● **What needs to be done**: Output the entries below exactly, from the first line to the line holding "let st' := handleTestConnection", both included.

● **Records provided**:
(** A connection test whose lookup succeeds sets the tested server's
    entry to the tools it reports, keeps every other server's entry of an
    object-valued [serverTools], and stores the serialised result. *)
Theorem handleTestConnection_entries (st : mcp_state) (name : string)
    (kvs : list (string * json)) (d : json) :
  serverTools st = JObj kvs -> d <> JNull ->
  let st' := handleTestConnection st name (Some d) in
  get (serverTools st') name = Some (tools_of d) /\
  (forall k, k <> name -> get (serverTools st') k = assoc k kvs) /\
  stored st' = Some (stringify (serverTools st')).
Proof.
  intros Hs Hd. cbv zeta. unfold handleTestConnection.
  destruct d; try (exfalso; apply Hd; reflexivity);
    cbn [serverTools setItem set_tools stored get]; rewrite Hs; cbn [spread];
    (split; [apply Proofs.assoc_set_same|split; [|reflexivity]]);
    intros k Hk; apply Proofs.assoc_set_other; exact Hk.
Qed.

Lemma handleTestConnection_entries_witness :
  get (serverTools (handleTestConnection
         (mkMcp (JObj [("git", JArr [])]) None [] []) "fs"
         (Some (JObj [("status", JObj [("running", JBool true)])])))) "git"
    = Some (JArr []).
Proof.
  apply (handleTestConnection_entries _ "fs" [("git", JArr [])]);
    [reflexivity|discriminate|discriminate].
Defined.

Lemma assoc_snoc {A} k (l : list (string * A)) n r :
  assoc k (app l [(n, r)]) =
  match assoc k l with
  | Some v => Some v
  | None => if String.eqb k n then Some r else None
  end.
Proof.
  induction l as [|[k' v] l IH]; simpl; [reflexivity|].
  destruct (String.eqb k k'); [reflexivity|exact IH].
Qed.

Lemma refresh_loop_acc k results : forall st acc,
  assoc k (snd (refresh_loop st acc results)) =
  match assoc k (rev results) with
  | Some r => Some (match r with
                    | Some JNull | None => JArr []
                    | Some d => tools_of d
                    end)
  | None => assoc k acc
  end.
Proof.
  induction results as [|[n r] rest IH]; intros st acc; [reflexivity|].
  cbn [rev]. rewrite assoc_snoc.
  assert (Hstep : exists st1,
    refresh_loop st acc ((n, r) :: rest) =
    refresh_loop st1 (assoc_set n (match r with
                                   | Some JNull | None => JArr []
                                   | Some d => tools_of d
                                   end) acc) rest)
    by (destruct r as [[]|]; eexists; reflexivity).
  destruct Hstep as [st1 ->]. rewrite IH.
  destruct (assoc k (rev rest)); [reflexivity|].
  destruct (String.eqb_spec k n) as [->|Hne].
  - apply Proofs.assoc_set_same.
  - apply Proofs.assoc_set_other. exact Hne.
Qed.

(** Checking all statuses replaces the tool map instead of merging into
    it: afterwards a server has an entry exactly when it was among the
    results, holding the tools of its last result, [[]] for a failed or
    [null] lookup. *)
Theorem refresh_replaces (st : mcp_state)
    (results : list (string * option json)) (k : string) :
  get (serverTools (handleRefreshAllStatuses st results)) k =
  option_map (fun r => match r with
                       | Some JNull | None => JArr []
                       | Some d => tools_of d
                       end) (assoc k (rev results)).
Proof.
  unfold handleRefreshAllStatuses.
  pose proof (refresh_loop_acc k results st []) as H.
  destruct (refresh_loop st [] results) as [st1 acc]. simpl in *.
  rewrite H. destruct (assoc k (rev results)); reflexivity.
Qed.

End McpToolsProofs.


Module McpListProofs.
Import Json McpList.

Lemma fold_group_none l :
  fold_left group_step l None = None.
Proof. induction l; simpl; auto. Qed.

Lemma no_proto_keys_set acc k v :
  no_proto_keys acc -> ~ In k object_prototype_members ->
  no_proto_keys (assoc_set k v acc).
Proof.
  intros H Hk k' Hk'. rewrite Proofs.assoc_set_other; [auto|].
  intros ->. contradiction.
Qed.

Lemma existsb_member k :
  existsb (String.eqb k) object_prototype_members = true <->
  In k object_prototype_members.
Proof.
  rewrite existsb_exists. split.
  - intros (x & Hx & E). apply String.eqb_eq in E. subst. exact Hx.
  - intros H. exists k. split; [exact H|apply String.eqb_refl].
Qed.

Lemma group_step_some acc x :
  group_step (Some acc) x =
  match assoc (scope_of x) acc with
  | Some xs => Some (assoc_set (scope_of x) (app xs [x]) acc)
  | None =>
      if existsb (String.eqb (scope_of x)) object_prototype_members then None
      else Some (assoc_set (scope_of x) [x] (assoc_set (scope_of x) [] acc))
  end.
Proof. reflexivity. Qed.

Lemma fold_group_spec l : forall acc,
  no_proto_keys acc ->
  (fold_left group_step l (Some acc) = None <->
     exists s, In s l /\ In (scope_of s) object_prototype_members) /\
  (forall g, fold_left group_step l (Some acc) = Some g ->
     forall k, group k g =
       app (group k acc) (filter (fun s => String.eqb (scope_of s) k) l)).
Proof.
  induction l as [|x l IH]; intros acc Hacc.
  - simpl. split.
    + split; [discriminate|]. intros (s & [] & _).
    + intros g [= <-] k. rewrite app_nil_r. reflexivity.
  - cbn [fold_left]. rewrite group_step_some.
    destruct (assoc (scope_of x) acc) as [xs|] eqn:Ex.
    + assert (Hx : ~ In (scope_of x) object_prototype_members)
        by (intros Hin; rewrite (Hacc _ Hin) in Ex; discriminate).
      destruct (IH _ (no_proto_keys_set _ _ (app xs [x]) Hacc Hx)) as [IH1 IH2].
      split.
      * rewrite IH1. split.
        -- intros (s & Hs & Hp). exists s. split; [right|]; assumption.
        -- intros (s & [<-|Hs] & Hp); [contradiction|]. exists s; auto.
      * intros g Hg k. rewrite (IH2 g Hg k). unfold group.
        destruct (String.eqb_spec (scope_of x) k) as [<-|Hne].
        -- cbn [filter]. rewrite String.eqb_refl.
           rewrite Proofs.assoc_set_same, Ex, <- app_assoc. reflexivity.
        -- cbn [filter]. rewrite (proj2 (String.eqb_neq _ _) Hne).
           rewrite Proofs.assoc_set_other by congruence. reflexivity.
    + destruct (existsb (String.eqb (scope_of x)) object_prototype_members)
        eqn:Ep; cbv iota.
      * rewrite fold_group_none. split.
        -- split; [intros _|reflexivity]. exists x. split; [left; reflexivity|].
           apply existsb_member. exact Ep.
        -- discriminate.
      * assert (Hx : ~ In (scope_of x) object_prototype_members)
          by (rewrite <- existsb_member, Ep; discriminate).
        destruct (IH _ (no_proto_keys_set _ _ [x]
                          (no_proto_keys_set _ _ [] Hacc Hx) Hx)) as [IH1 IH2].
        split.
        -- rewrite IH1. split.
           ++ intros (s & Hs & Hp). exists s. split; [right|]; assumption.
           ++ intros (s & [<-|Hs] & Hp); [contradiction|]. exists s; auto.
        -- intros g Hg k. rewrite (IH2 g Hg k). unfold group.
           destruct (String.eqb_spec (scope_of x) k) as [<-|Hne].
           ++ cbn [filter]. rewrite String.eqb_refl.
              rewrite Proofs.assoc_set_same, Ex. reflexivity.
           ++ cbn [filter]. rewrite (proj2 (String.eqb_neq _ _) Hne).
              rewrite !Proofs.assoc_set_other by congruence. reflexivity.
Qed.

(** [serversByScope] throws exactly when some server's scope (after the
    ["local"] default) names a property inherited from [Object.prototype],
    such as ["toString"]; otherwise the group of every scope holds the
    servers with that scope, in list order, servers without a scope under
    ["local"]. *)
Theorem serversByScope_groups (servers : list MCPServer) :
  (serversByScope servers = None <->
     exists s, In s servers /\ In (scope_of s) object_prototype_members) /\
  (forall g, serversByScope servers = Some g ->
     forall scope, group scope g =
       filter (fun s => String.eqb (scope_of s) scope) servers).
Proof.
  destruct (fold_group_spec servers [] (fun _ _ => eq_refl)) as [H1 H2].
  split; [exact H1|]. intros g Hg k. exact (H2 g Hg k).
Qed.

Lemma serversByScope_groups_witness :
  serversByScope [mkServer "fs" None; mkServer "git" (Some "user");
                  mkServer "db" (Some "")] =
    Some [("local", [mkServer "fs" None; mkServer "db" (Some "")]);
          ("user", [mkServer "git" (Some "user")])] /\
  group "local" [("local", [mkServer "fs" None; mkServer "db" (Some "")]);
                 ("user", [mkServer "git" (Some "user")])] =
    filter (fun s => String.eqb (scope_of s) "local")
      [mkServer "fs" None; mkServer "git" (Some "user"); mkServer "db" (Some "")].
Proof.
  split; [reflexivity|].
  apply (proj2 (serversByScope_groups _)). reflexivity.
Defined.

● **Output of the task**:
(** A connection test whose lookup succeeds sets the tested server's
    entry to the tools it reports, keeps every other server's entry of an
    object-valued [serverTools], and stores the serialised result. *)
Theorem handleTestConnection_entries (st : mcp_state) (name : string)
    (kvs : list (string * json)) (d : json) :
  serverTools st = JObj kvs -> d <> JNull ->
  let st' := handleTestConnection st name (Some d) in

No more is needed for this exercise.